Department of Psychology, University of California, Davis, CA.
Hippocampus. 2019 May;29(5):409-421. doi: 10.1002/hipo.22809. Epub 2017 Nov 17.
Identification of primate hippocampal subfields in vivo using structural MRI imaging relies on variable anatomical guidelines, signal intensity differences, and heuristics to differentiate between regions (Yushkevich et al., 2015a). Thus, a clear anatomically-driven basis for subfield demarcation is lacking. Recent work, however, has begun to develop methods to use ex vivo histology or ex vivo MRI (Adler et al., 2014; Iglesias et al., 2015) that have the potential to inform subfield demarcations of in vivo images. For optimal results, however, ex vivo and in vivo images should ideally be matched within the same healthy brains, with the goal to develop a neuroanatomically-driven basis for in vivo structural MRI images. Here, we address this issue in young and aging rhesus macaques (young n = 5 and old n = 5) using ex vivo Nissl-stained sections in which we identified the dentate gyrus, CA3, CA2, CA1, subiculum, presubiculum, and parasubiculum guided by morphological cell properties (30 μm thick sections spaced at 240 μm intervals and imaged at 161 nm/pixel). The histologically identified boundaries were merged with in vivo structural MRIs (0.625 × 0.625 × 1 mm) from the same subjects via iterative rigid and diffeomorphic registration resulting in probabilistic atlases of young and old rhesus macaques. Our results indicate stability in hippocampal subfield volumes over an age range of 13 to 32 years, consistent with previous results showing preserved whole hippocampal volume in aged macaques (Shamy et al., 2006). Together, our methods provide a novel approach for identifying hippocampal subfields in non-human primates and a potential 'ground truth' for more accurate identification of hippocampal subfield boundaries on in vivo MRIs. This could, in turn, have applications in humans where accurately identifying hippocampal subfields in vivo is a critical research goal.

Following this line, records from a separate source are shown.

(* ===== verification/AuthorityRouteInv.v ===== *)
(** Invariants of the owner of an authority and its route: whatever the actuator
    does, the rules in the kernel never outlive the authority, loss is final, and
    the updates that are forwarded are gap-free. *)

From Stdlib Require Import ZifyBool.
From S2P Require Import Prelude Utf8 Strconv World Sha256 Policy Binder Messages Authority Firewall Route AuthorityUpdate AuthorityRoute.
Import Names Wire.

(** ** Deadlines of bindings *)

Lemma fold_earliest bs : forall d,
  let m := fold_left (fun d b => if expires b <? d then expires b else d) bs d in
  m <= d /\ Forall (fun b => m <= expires b) bs /\ (m = d \/ exists b, b ∈ bs /\ m = expires b).
Proof.
  induction bs as [|b bs IH]; intros d; cbn [fold_left]; [split_and!; [lia|constructor|by left]|].
  destruct (IH (if expires b <? d then expires b else d)) as (H1 & H2 & H3). cbn zeta in *.
  destruct (expires b <? d) eqn:E; (split_and!; [lia|constructor; [lia|done]|]);
    destruct H3 as [->|(b' & ? & ->)]; try (right; exists b'; split; [by right|done]).
  - right. exists b. split; [left|done].
  - by left.
Qed.

(** A firewall closes exactly at the deadline of the bindings it is compiled from. *)
Lemma compiled_deadline job_id bs now f :
  CompileFirewallWithDNS job_id bs now = inl f -> bindingDeadline bs = Some (fexpires f).
Proof.
  intros H. destruct (compile_ok _ _ _ _ _ H) as (deadline & s & [_ _ _ _ [Hd _] [Hall (b & Hb & Hl)]]).
  destruct bs as [|b0 bs]; [by apply elem_of_nil in Hb|]. unfold bindingDeadline. f_equal.
  destruct (fold_earliest (b0 :: bs) (expires b0)) as (H1 & H2 & H3). cbn zeta in *.
  set (m := fold_left _ _ _) in *. rewrite Forall_forall in Hall, H2. specialize (H2 b Hb).
  assert (fexpires f <= m) by (destruct H3 as [->|(b' & Hb' & ->)]; apply Hall; [left|done]).
  assert (Unix m = deadline) as ->; [|done]. unfold time_Unix, Unix, Second in *.
  assert (m / 1000000000 = deadline + unix_epoch); [|lia]. symmetry. apply (Z.div_unique m _ _ (m - (deadline + unix_epoch) * 1000000000)); lia.
Qed.

Section rules.
Context {W : Type} (now : W -> Z) (route : OwnedRoute W).

(** A renewal that succeeds leaves the rules of the given bindings in place. *)
Lemma refresh_rules s ctx bs ext w s' w' :
  Route.refresh now route s ctx bs ext w = ((s', []), w') ->
  exists t, CompileFirewallWithDNS (sjob s) bs t = inl (srules s') /\ sjob s' = sjob s.
Proof.
  assert (Hfail : forall s e w s' w', fail now route s e w <> ((s', []), w')).
  { intros s1 e w1 s2 w2. unfold fail, bind, ret. by destruct (withdrawLocked now route s1 w1) as [[? ?] ?]. }
  unfold Route.refresh. destruct (Route.withdrawn s); [done|]. unfold bind at 1, reads.
  destruct (_ || _); [by intros H%Hfail|]. destruct (CompileFirewallWithDNS _ _ _) as [next|] eqn:Ec; [|by intros H%Hfail].
  destruct (WorkloadDNS.NewWorkloadDNS _ _ _) as [v|]; [|by intros H%Hfail].
  destruct (Firewall.refresh _ _ _ _) as [prog|]; [|by intros H%Hfail]. unfold bind at 1.
  destruct (apply _ _ _ _ _ _ _) as [[e|] w1]; [by intros H%Hfail|]. unfold bind, reads.
  destruct (_ || _); [by intros H%Hfail|]. unfold ret. intros [= <- <-]. by exists (now w).
Qed.

Lemma start_rules ctx job_id bs w r w' :
  StartRoute now route ctx job_id bs w = ((r, []), w') ->
  exists s t, r = Some s /\ CompileFirewallWithDNS job_id bs t = inl (srules s) /\ sjob s = job_id.
Proof.
  unfold StartRoute, bind at 1, reads. destruct (_ || _); [done|].
  destruct (CompileFirewallWithDNS _ _ _) as [rs|] eqn:Ec; [|done].
  destruct (WorkloadDNS.NewWorkloadDNS _ _ _) as [v|]; [|done]. unfold bind at 1.
  destruct (apply _ _ _ _ _ _ _) as [err w1]. unfold bind at 1.
  destruct (match err with Some e => Some e | None => _ end) as [e|].
  - unfold bind, ret. by destruct (withdrawLocked now route _ w1) as [[? ?] ?].
  - unfold ret. intros [= <- <-]. by eexists _, (now w).
Qed.

End rules.

Section invariant.
Context {TS : Timestamps} {PB : RunnerProto} {CODEC : PolicyCodec} {RC : ReconciliationCodec}.
Context {W : Type} (now : W -> Z) (route : OwnedRoute W).

Local Abbreviation TW := (W * list event)%type.
Local Abbreviation clock := (tnow now).
Local Abbreviation actuator := (traced_route route).

Lemma session_withdraw_ok s w tr :
  session_ok s tr ->
  exists s' errs w' tr', SessionWithdraw clock actuator s (w, tr) = ((s', errs), (w', tr')) /\ session_ok s' tr' /\
    Route.withdrawn s' = true /\ removed s' = removed s.
Proof.
  intros H. unfold SessionWithdraw. destruct (removed s) eqn:Er.
  { unfold ret. exists s, [], w, tr. destruct H as [[? D R] ?]. split_and!; [done|done|by apply D, R|done]. }
  unfold bind, ret. destruct (withdraw_ok now route s w tr (proj1 H)) as (s1 & errs & w1 & tr1 & -> & H1 & Hw & Hr & _).
  exists (set_stopped s1), errs, w1, tr1. split_and!; [done|by apply set_stopped_ok|done|cbn; congruence].
Qed.

(** ** The invariant *)

(** The reconciliations the owner is given. *)
Variable given : option LeaseReconciliation -> list Z -> Z -> Prop.

Definition op_given (o : op) : Prop := match o with OpReconcile v f c _ => given v f c | _ => True end.

(** What holds even between the renewal of the authority and that of the rules. *)
Record owner_core (a0 : Authority) (s : AuthorityRoute) (tr : list event) : Prop := {
  oc_authority : exists os, authority s = Authority.perform_all a0 os /\ Forall op_given os;
  oc_route : match oroute s with Some r => session_ok r tr | None => tr = [] end;
  oc_withdrawn : owithdrawn s = true -> Authority.withdrawn (authority s) = true /\
                   forall r, oroute s = Some r -> Route.withdrawn r = true;
  oc_errors : OPanic ∉ cleanupErr s;
}.

(** The installed rules close when the owner believes, within the authority. *)
Definition rules_within (s : AuthorityRoute) : Prop :=
  forall r, oroute s = Some r -> Route.withdrawn r = false ->
    seen (authority s) = true /\ fexpires (srules r) = installed s /\ installed s <= aexpires (authority s).

Definition owner_ok (a0 : Authority) (s : AuthorityRoute) (tr : list event) : Prop :=
  owner_core a0 s tr /\ rules_within s.

(** The forwarded updates are left alone, or dropped because the owner withdrew. *)
Definition control_kept (s s' : AuthorityRoute) : Prop :=
  controlSequence s' = controlSequence s /\ controlUnavailable s' = controlUnavailable s /\
  (controlUpdates s' = controlUpdates s /\ owithdrawn s' = owithdrawn s \/ controlUpdates s' = [] /\ owithdrawn s' = true).

Lemma control_kept_refl s : control_kept s s.
Proof. split_and!; auto. Qed.

Lemma control_kept_trans s1 s2 s3 : control_kept s1 s2 -> control_kept s2 s3 -> control_kept s1 s3.
Proof.
  intros (A1 & A2 & A3) (B1 & B2 & B3). split_and!; [congruence|congruence|].
  destruct B3 as [[-> ->]|[-> ->]]; [done|by right].
Qed.

Lemma kept_final s s' : control_kept s s' -> owithdrawn s = true -> owithdrawn s' = true.
Proof. intros (_ & _ & [[_ ->]|[_ ->]]); done. Qed.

使用结构磁共振成像(MRI)在体识别灵长类动物海马亚区,依赖于可变的解剖学指南、信号强度差异和启发式方法来区分不同区域(Yushkevich 等人,2015a)。因此,缺乏明确的解剖学亚区划分基础。然而,最近的工作已经开始开发使用离体组织学或离体 MRI(Adler 等人,2014 年;Iglesias 等人,2015 年)的方法,这些方法有可能为在体图像的亚区划分提供信息。然而,为了获得最佳结果,离体和在体图像应在同一健康大脑中进行理想匹配,目的是为在体结构 MRI 图像开发神经解剖学驱动的基础。在这里,我们使用离体 Nissl 染色切片解决了这个问题,在这些切片中,我们根据形态学细胞特征(30μm 厚的切片,间隔 240μm,以 161nm/pixel 的分辨率成像)识别了齿状回、CA3、CA2、CA1、下托、前下托和副下托。通过迭代刚性和弥散变形配准,将组织学上确定的边界与来自同一对象的在体结构 MRI(0.625×0.625×1mm)合并,从而得到年轻和年老恒河猴的概率图谱。我们的结果表明,在 13 至 32 年的年龄范围内,海马亚区体积稳定,这与先前的结果一致,即老年猕猴的整个海马体积保持不变(Shamy 等人,2006 年)。总之,我们的方法为非人类灵长类动物的海马亚区识别提供了一种新方法,并且为更准确地识别在体 MRI 上的海马亚区边界提供了潜在的“真实基准”。这反过来又可以应用于人类,在人类中,准确地识别在体海马亚区是一个关键的研究目标。